The fact that women in Quebec are always recorded with their maiden names means that it’s much easier to trace female Quebec ancestors than it is to trace John Babcock’s wife Mary in 1860 Iowa, where the US census that year shows her only as Mary Babcock, born about 1841 in New York. If you can’t find John and Mary’s marriage record, you may never know that her maiden name was Fogarty, therefore you won’t recognize her in the 1850 New Jersey federal census record with her parents Henry and Sarah Fogerty.


Nowadays it has become fairly common for American women to retain their maiden name after marriage (as Hilary Rodham Clinton did), usually for professional reasons. So when Brenda Hazelton, MD, marries Jared Vanderventer, she decides that her legal name will still be Brenda Hazelton. This is certainly a practical thing to do, especially if she is already well established in her medical career. Her descendants who want to research their ancestry will bless her for retaining her maiden name.


But as a genealogist, I find myself asking this: what if Brenda wants to keep her original surname simply because she is an ardent feminist who believes it’s demeaning for a woman to give up her own identity to become an appendage of her husband, and her enlightened groom Jared is equally opposed to sexism? The modern way for such a couple to resolve that issue is simple: combine their premarital surnames, and Brenda and Jared both become Vanderventer-Hazelton (or Hazelton-Vandeventer). Their children are recorded under the double surname.


Meanwhile, across town, Jennifer Morrison marries Michael Mackenzie and become Michael and Jennifer Morrison-Mackenzie. Their children also use the double surname.

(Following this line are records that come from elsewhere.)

Lemma TrimSpace_trimmed k m x : trimmed x → TrimSpace (spaces k +:+ x +:+ spaces m) = x.
Proof.
  intros [(c & t & -> & Hc) (d & u & Hrev & Hd)]. unfold TrimSpace.
  rewrite append_cons, (trim_left_spaces space_encodings k) by (auto; rewrite !length_append, length_spaces; simpl; lia).
  rewrite <- append_cons, string_rev_app, string_rev_spaces, Hrev.
  rewrite (trim_left_spaces _ m) by (auto; rewrite !length_append, length_spaces; lia).
  rewrite <- Hrev. apply string_rev_involutive.
Qed.

(** ** Reading a summary line *)

(** Names and numbers as they are printed: graphic, without the separators. *)
Definition value_char (c : ascii) : bool := graphic c && negb (statFieldFunc c) && negb (Ascii.eqb c "-").
Definition value_text (s : string) : bool := negb (String.eqb s "") && forallb value_char (String.list_ascii_of_string s).

Lemma value_text_chars s : value_text s = true → s ≠ "" ∧ forallb value_char (String.list_ascii_of_string s) = true.
Proof. intros [H1 H2]%andb_true_iff. split; [|done]. by destruct s. Qed.

Lemma value_char_graphic c : value_char c = true → graphic c = true.
Proof. unfold value_char. by intros [[H _]%andb_true_iff _]%andb_true_iff. Qed.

I’m waiting to see what happens when Jared and Brenda’s daughter Alicia Vanderventer-Hazelton marries Jacob Morrison-Mackenzie and the happy couple want to do what their parents did. Do the newlyweds become Jacob and Alicia Vanderventer-Hazelton-Morrison-Mackenzie? Or do they discard one or more of those four surnames and thereby alienate the parents whose surnames are eliminated?


If Jacob and Alicia choose to keep all four surnames, what happens when one of their children marries a grandchild of a another double-combined-surname couple?

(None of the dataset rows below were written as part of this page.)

(** ** Lemmas on the properties *)

(** The flags [-p k=v]. *)
Definition prop_flags (kvs : list (string * string)) : list string := map (λ kv, kv.1 +:+ "=" +:+ kv.2) kvs.

(** The last value given for a key counts. *)
Definition given (kvs : list (string * string)) : gmap string string := fold_left (λ m kv, <[kv.1 := kv.2]> m) kvs ∅.

Lemma split_prop k v : str_has "=" k = false → SplitN2 "=" (k +:+ "=" +:+ v) = [k; v].
Proof.
  induction k as [|c k IH]; intros Hk; [done|]. rewrite append_cons. cbn [SplitN2]. simpl in Hk.
  apply orb_false_iff in Hk as [-> Hk]. by rewrite IH.
Qed.

Section Props.
Context {P : Type} `{!PropsLib P} `{!PropsLaws P}.

Lemma set_values_spec kvs : Forall (λ kv, str_has "=" kv.1 = false ∧ plain kv.2 = true) kvs → ∀ p : P,
  ∃ p', set_values (prop_flags kvs) p = Ok p' ∧ pl_raw p' = fold_left (λ m kv, <[kv.1 := kv.2]> m) kvs (pl_raw p).
Proof.
  induction 1 as [|[k v] kvs [Hk Hv] _ IH]; intros p; [by exists p|]. simpl in Hk, Hv.
  cbn [prop_flags map set_values fst snd]. rewrite split_prop by done.
  destruct (IH (props_Set k v p)) as (p' & Hp & Hr). exists p'. split; [exact Hp|]. rewrite Hr, pl_Set by done. done.
Qed.

Lemma itoa_plain n : 0 <= n → plain (itoa n) = true.
Proof. intros Hn. unfold plain. rewrite <- (Z2Nat.id n) by done. by rewrite itoa_digits. Qed.

(** What the load command has set, over the given properties. *)
Lemma load_properties flags t command (p : P) : plain command = true →
  fl_threads flags = Some t → 0 <= t → fl_target flags = None → fl_interval flags = None →
  pl_raw (client_properties flags false command p) =
  <["threadcount" := itoa t]> (<["command" := command]> (<["dotransactions" := "false"]> (pl_raw p))).
Proof.
  intros Hc Ht H0 Htg Hi. unfold client_properties. rewrite Ht, Htg, Hi. rewrite !pl_Set by (try done; by apply itoa_plain). done.
Qed.

(** What a client reads of them. *)
Lemma load_getters kvs n t (p : P) :
  pl_raw p = <["threadcount" := itoa t]> (<["command" := "load"]> (<["dotransactions" := "false"]> (given kvs))) →
  given kvs !! "recordcount" = Some (itoa n) →
  Forall (λ k, given kvs !! k = None) ["insertstart"; "insertcount"; "batch.size"; "workload"; "measurementtype"; "warmuptime"] →
  in_int64 n → 0 < t <= n →
  GetBool (props_of p) "dotransactions" true = false ∧ totalOpCount (props_of p) = n ∧
  GetInt (props_of p) "threadcount" 1 = t ∧ GetInt64 (props_of p) "insertstart" 0 = 0 ∧
  GetInt (props_of p) "batch.size" 1 = 1 ∧ GetString (props_of p) "workload" "core" = "core" ∧
  ∃ mw, InitMeasure (props_of p) = Ok mw.
Proof.
  intros Hraw Hn Habs Hi Ht.
  assert (∀ k, k ∈ ["insertstart"; "insertcount"; "batch.size"; "workload"; "measurementtype"; "warmuptime"] → pl_raw p !! k = None) as Hnone.
  { intros k Hk. rewrite Hraw. rewrite Forall_forall in Habs. specialize (Habs k Hk).
    rewrite !lookup_insert_ne; [done|..]; intros <-; by apply (bool_decide_pack _) in Hk. }
  assert (∀ b, GetBool (props_of p) "dotransactions" b = false) as Hb.
  { apply (pl_bool p _ false). rewrite Hraw. by rewrite !lookup_insert_ne, lookup_insert_eq by done. }
  destruct (pl_int p "recordcount" n) as [_ Hrc]; [|lia|done|].
  { rewrite Hraw. by rewrite !lookup_insert_ne by done. }
  destruct (pl_int p "threadcount" t) as [Hth _]; [by rewrite Hraw, lookup_insert_eq|lia|unfold in_int64 in *; lia|].
  pose proof (λ k H, pl_absent p k (Hnone k H)) as Hd.
  split_and!; [apply Hb| |apply Hth|apply Hd; set_solver..|].
  - unfold totalOpCount. rewrite Hb, pl_Has, Hnone by set_solver. apply Hrc.
  - unfold InitMeasure. destruct (Hd "measurementtype" ltac:(set_solver)) as [-> _]. by eexists.
Qed.
End Props.

(** A client with no more threads than operations starts. *)
Lemma run_starts {R D} p c (d : D) (r : nat → R) : 0 < GetInt p "threadcount" 1 → GetInt p "threadcount" 1 <= totalOpCount p →
  ∃ s, Run p c d r = Ok s.
Proof.
  intros Hn Hle. unfold Run. set (n := GetInt p "threadcount" 1) in *. rewrite (proj2 (Z.ltb_ge n 0)) by lia.
  assert (∀ ids, ∃ ts, start_threads c p n r ids = Ok ts) as H; [|destruct (H (seq 0 (Z.to_nat n))) as [ts ->]; by eexists].
  induction ids as [|id ids [ts IH]]; [by eexists|]. cbn [start_threads]. unfold start_thread, newWorker.
  rewrite (proj2 (Z.ltb_ge (totalOpCount p) n)) by lia. rewrite (proj2 (Z.eqb_neq n 0)) by lia.
  case_match. cbn [obind]. rewrite IH. by eexists.
Qed.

How will all these people fill out official forms which have, say, sixteen boxes for the letters of the surname? How will they introduce themselves to other people? If all their descendants keep to the practice of Brenda and Jared and Jennifer and Michael, in just another few generations one family’s combined multiple surnames could take up a whole page. Children would have to be drilled long and hard on the exact spelling and sequence of their surnames.


True, future genealogists might have a far easier time tracing their ancestry back to the first double-surname couple, although they might find it difficult to determine in each generation which surname set belongs to which partner, since this is not yet a standard practice. But would it be worth the daily hassle resulting from numerous long amalgamated surnames?

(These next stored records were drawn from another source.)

(* ===== verification/Prelude.v ===== *)
(** * KVTree: a verification development

    KVTree ([src/]) is a C library for nested key/value data.  A kvtree is a list
    of elements, each with a string key and another kvtree as its value.  The
    library builds and merges such trees, packs them into buffers, stores them in
    files with a header and a checksum, locks those files, and moves trees
    between MPI processes.  This library models that code as executable Rocq
    functions and proves what it does.

    ** Parts

    Each file models one part and requires the parts it calls; in order:

    - [Prelude] (this file): outcomes of C code, machine integers, bytes,
      C strings, memory blocks, the shared lemmas, hint databases and tactics.
    - [ByteOrder]: [kvtree_byteswap.h], the byte-order macros of [kvtree_io.h],
      [kvtree_malloc] and the pack and unpack functions for integers of
      [kvtree_helpers.c].  Class [Host] is the machine: its byte order, the
      contents of fresh memory and the largest block [malloc] gives.
    - [CLib]: the functions of the C library the code calls (strings, printing
      and reading integers), and class [Qsort], what [qsort] promises.
    - [Queue]: the [LIST_*] macros of [queue.h] on a heap of pointers, refined by
      functional lists.
    - [Kvtree]: the data of [kvtree.h] and the core of [kvtree.c] up to
      [kvtree_merge], the key/value shortcuts and the element functions.  A
      tree is the list of its elements, newest first; [kvtree_f] models the
      function of that name and returns the tree after the call.
    - [KvtreeSpec]: the invariant [wf] (keys are C strings, different at each
      level), the children and the paths of a tree, and what every core operation
      does to them.  [KvtreeMap]: one level refines a finite map.  [KvtreeMerge]:
      equivalence of trees, merging as union, pairs of keys.
    - [Pack]: [kvtree_pack_size], [kvtree_pack], [kvtree_unpack].
    - [Io]: [kvtree_io.c] over a model of the POSIX calls it makes: files,
      descriptors, locks and a script of replies (success, short counts,
      interruptions, errors) that the theorems quantify over.  Class
      [LockConfig] is the build's choice of lock.
    - [Persist]: the file format, writing and reading files.  Class [Zlib] is
      [crc32].  [LockFile]: the calls that work under the file's lock.
    - [Locked]: the functions of [Io], [Persist] and [LockFile] that these calls
      use once more, as programs that stop at every system call ([prog]); running
      one without a break is the function it was written after.  Several processes
      share the files and take turns, one system call at a time ([tstep]).
      [LockedSpec]: the specification, a hash that all share, and the phases of a
      process before, inside and after the lock.  [LockedAtomic]: the invariant of
      all interleavings and the theorems.
    - [Format]: [kvtree_setf] and [kvtree_getf].  Class [Libc] is the text of
      doubles and pointers.  [Util]: the typed getters and setters of
      [kvtree_util.c] and [kvtree_atod], which are clients of [Format].
    - [Sort]: [kvtree_sort], [kvtree_sort_int] and [kvtree_list_int].
    - [Paths]: what the calls do to the set of paths of a tree ([adds], [graft]);
      the proofs about exchanged and gathered trees are about paths.
    - [Gather]: [kvtree_write_to_gather] and [kvtree_read_scatter_single], which
      spread a tree over part files and read it back.  Classes [Directory] and
      [Regex] are directory listings and POSIX regular expressions.  [GatherSpec]:
      what is written; [ScatterSpec]: what is read back.
    - [Net]: processes, the messages between them and what MPI documents about
      them, a step relation; a run to the end decides every run.  Class
      [MpiBuffers] is what MPI buffers.
    - [Mpi]: [kvtree_send], [kvtree_recv], [kvtree_sendrecv] and [kvtree_bcast] of
      [kvtree_mpi.c].  Class [MpiConst] is [MPI_PROC_NULL].
    - [Exchange]: [kvtree_exchange_sendq], [kvtree_exchange_direction] and
      [kvtree_exchange].  [Bruck]: the algorithm, hop by hop; [ExchangeSpec]: the
      calls on all processes.
    - [Writers]: [pick_writer] and [kvtree_alltrue] of [kvtree_mpi_io.c].
    - [World]: processes that send messages and work on files, a process of [Net]
      that stops with an operation of [Io] or with its result; [wstep] interleaves
      the messages with the operations on the shared files.  When each file has one
      process that works on it, a run to the end decides every run ([owned_always]).
      [Frames]: the calls of [Io] and [Persist] depend on their own file only.
    - [MpiIo]: [kvtree_write_gather] and [kvtree_read_scatter] of [kvtree_mpi_io.c],
      with the recursion over the maps of file names.  [Items]: an exchange of trees
      between some of the processes; [LevelFile]: what [write_save] stores and
      [read_at] finds; [Levels]: the names and files of the levels;
      [CollectiveWrite] and [CollectiveRead]: a round of all processes after the
      other; [Collective]: the properties of the two calls.
    - [SepLogic]: code that reads and writes the places of a store, and a separation
      logic for it, an instance of the logic of Iris.  [Memory]: its use for blocks
      that are allocated and freed.  Class [Allocator] is the choice of addresses.
      [Heap]: the functions of [Kvtree] again, with the
      lists of [queue.h], on memory, as the code has them; [HeapSpec] and [HeapOps]:
      each does to the tree at a pointer what its counterpart of [Kvtree] does to
      the value; [HeapPack] and [HeapFile]: the same for packing, writing and
      reading files, with the buffers; [HeapSort]: sorting, with the array of
      addresses; [HeapPrograms]: what a program leaves in memory; [FilePrograms]:
      the same for programs that use files.
    - [QueueSpec]: an interface to sets of list macros and programs that use it; the
      other macros of [queue.h] keep its promises: [QueueSingle] the singly linked
      lists and the two kinds of tail queues that are singly linked, [QueueTail] the
      tail queues, [QueueCircle] the rings; [QueueChain]: what the first three
      share; [QueueKinds]: the theorem about all.  No code of the library uses them.
    - [TvDisplay]: the buffer of [tv_data_display.c] in which the TotalView debugger
      finds the rows of a hash; [TvTree]: [TV_ttf_display_type] of [kvtree.c], which
      adds them.
    - [Print]: [kvtree_print], [kvtree_print_mode], [kvtree_log] and the messages of
      [kvtree_err.c].  Class [Identity] is [gethostname].  [PrintTool]: the
      utility of [kvtree_print.c].  Class [Getopt] is [getopt_long].
    - [Programs]: the programs that use the library, as sequences of calls.

    The classes are the interfaces to what is outside [src/]: the theorems hold
    for every instance, and each has an instance on which the witnesses evaluate
    ([host_le], [qsort_insertion], [lock_flock], [fresh_allocator], [zlib_sum], [libc_sample],
    [dir_of_files], [regex_part], [mpi_sample], [mpi_rendezvous], [sample_identity],
    [getopt_sample]).

    ** How C is modelled

    A function that may call [kvtree_abort], touch memory it must not, or loop is
    a computation in [outcome] (below); one that calls the system is in [Io.io],
    which threads the state of the system through [outcome]; one that calls MPI is a
    process, [Net.proc], which stops or waits for MPI.  A pointer argument
    that may be NULL is an [option].  A pointer into a tree is the path of keys
    to it ([Kvtree.at_ptr] writes through it, so a change made through a pointer
    is a change of the tree).  An [int] is a [Z], wrapped where the code can
    leave the range ([i32], [u32], [u64]), as are the sizes and positions that the
    functions of [kvtree_helpers.c] are given; other sizes and positions in buffers
    are [nat]s, which [Pack] argues cannot wrap.  Messages (but for [Print]) and pauses are left out.
    Freeing has no effect on values and is left out, but in the files on memory ([Heap]
    to [FilePrograms]), where every pointer is an address, a freed block is gone and
    using it is undefined.

    Loops over lists are structural.  The others take fuel: [Pack.unpack_fuel]
    (a step consumes at least one byte, so the length of the buffer is enough),
    [Io.attempt_fuel] (a step moves bytes, uses a reply of the script or spends
    one of the ten retries), [Exchange.hop_fuel] (a number doubles from 1 up to the
    number of processes, an [int]: 32 steps) and the number of elements in
    [Gather.parts_loop] (a part takes one at least; when it takes none the loop of
    the code does not end, which is the one theorem about [NoFuel]).  The levels of
    maps of [MpiIo] take 2: a process starts a segment about every megabyte and an
    entry of a map packs to at most 256 bytes, so that two levels lead from the files
    of up to 2^20 processes to a single map.  All other theorems never end in
    [NoFuel]: the loops stop.

    ** Theorems

    - The data structure: sequences of calls refine a finite map; merging is a
      union of paths, hence idempotent, commutative and associative; the
      key/value calls are a map of pairs; the pointer lists under all that refine
      lists; sorting permutes and orders; [kvtree_setf] changes one path.
    - Programs: whatever calls a program makes and whatever its files hold, its hashes
      stay well-formed, but for what it unpacks from bytes it has not packed.
    - Round trips: integers, packing, files, files under a lock, typed values, part
      files.  Packing reverses every level, and reading a file restores the order.
    - Processes: every run of the MPI calls ends, however the processes are
      scheduled and whatever MPI buffers, and every tree arrives where it was sent;
      [kvtree_exchange] delivers all items with as many hops as it counted;
      [pick_writer] cuts the processes into segments.
    - Locked files: readers, writers and updates of one file by several processes
      take effect one at a time, in the order of their locks, whatever the order of
      the system calls; every run ends.  Without locks an update can be lost.
    - Collective files: every run of [kvtree_write_gather] ends, whatever the system
      replies, and all processes report the same; when they report success the trees
      are in the files.  Every run of [kvtree_read_scatter] by the same number of
      processes ends, and success means that each has its tree back.
    - Memory: a program in which every tree has one owner never touches a block that
      is not allocated, computes what [Kvtree] computes, and loses no block; so does one
      that reads and writes files, on every error path, when its files are damaged only
      in ways the checks notice ([Persist.sound_file]).  Sorting moves the elements,
      frees its array and changes nothing else.
    - The list macros that kvtrees do not use implement lists, in both directions.
    - The debugger sees the rows of a hash, each with the address of what it shows, when
      they fit in its buffer and the keys have neither tabs nor newlines.
    - Errors: reading a damaged or short file changes nothing; writing reports
      success only when the whole file is written, whatever the system replies;
      lookups of missing keys fail; format errors abort; without the top map, or
      with more processes than wrote, [kvtree_read_scatter] fails on every process
      and none of them hangs.
    - Bounds: packing writes [kvtree_pack_size] bytes exactly; unpacking
      arbitrary bytes stops; the check of the integer packing functions is right but for
      positions near [SIZE_MAX], where its sum wraps around; integer comparisons are right exactly when the
      difference does not overflow; printing is right exactly when the tree is not
      too deep for the block that holds the indentation; a row of the debugger that
      does not fit its buffer is written past the end.

    ** Not modelled

    [kvtree_unpack] does not know the size of its buffer: bytes that are no packed hash
    make it undefined, or give a hash with a key twice.  The theorems about files on
    memory and about programs say which bytes they are about.
    The theorems about [kvtree_write_gather] assume that the packed trees fit an
    [int] together.  What [kvtree_read_scatter] makes of files that are damaged, or
    of fewer processes than wrote them, is not stated.  The calls on files of
    [World] are whole: MPI processes are not interleaved within a call of [Io], as
    the processes of [Locked] are.  These use one file under its lock, with one of the
    two kinds of lock, get no errors from the system and do not die while they hold
    the lock.  On memory there are the functions up to the
    element functions, sorting (where [qsort] works on the contents of the array),
    packing and whole files; [kvtree_setf], printing, the locked files, part files
    and MPI work on values only, and what they free is not checked.  [malloc] and [strdup] do
    not fail (the code aborts then).  What [#if 0] leaves out, the code that is there
    for the compiler only, and tests, documentation and build files are no part of
    the program. *)

From Stdlib Require Export ZArith Lia Strings.Byte Strings.String.
From coqutil Require Export Byte.
From stdpp Require Export base tactics list gmap numbers countable.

Meanwhile, I observe that no feminist seems to have noticed that her maiden name is either the surname of her father (biological or adopted) or the surname of her grandfather (if the mother did not supply the father's name for whatever reason). Personally, I don’t see much difference whether a woman keeps her maiden surname or takes the surname of a spouse. Either way, her surname is derived from her relationship to a male, either as his daughter, his granddaughter, or his spouse.


The only non-sexist way to get around that would be for every woman and/or every man (or couple) to create a new surname to use for their family, and genealogical research would become impossible for their descendants.


Perhaps a smidgen of sexism isn’t such a bad thing.


1 comment:

  1. good observations. It's too bad people cannot come up with some type of dewey decimal system / ssi id # or whatever that a computer could quickly use to determine lineage. I have started doing genealogical research and so far, for ease have just followed my father's surname all the way back to one of the 102 people who came over to Montreal from France in the Great Recruit of 1653. It has been difficult to even find parents of the wives of my paternal grandfathers. It would, of course, be nice to know more about these women. Thanks again for your article.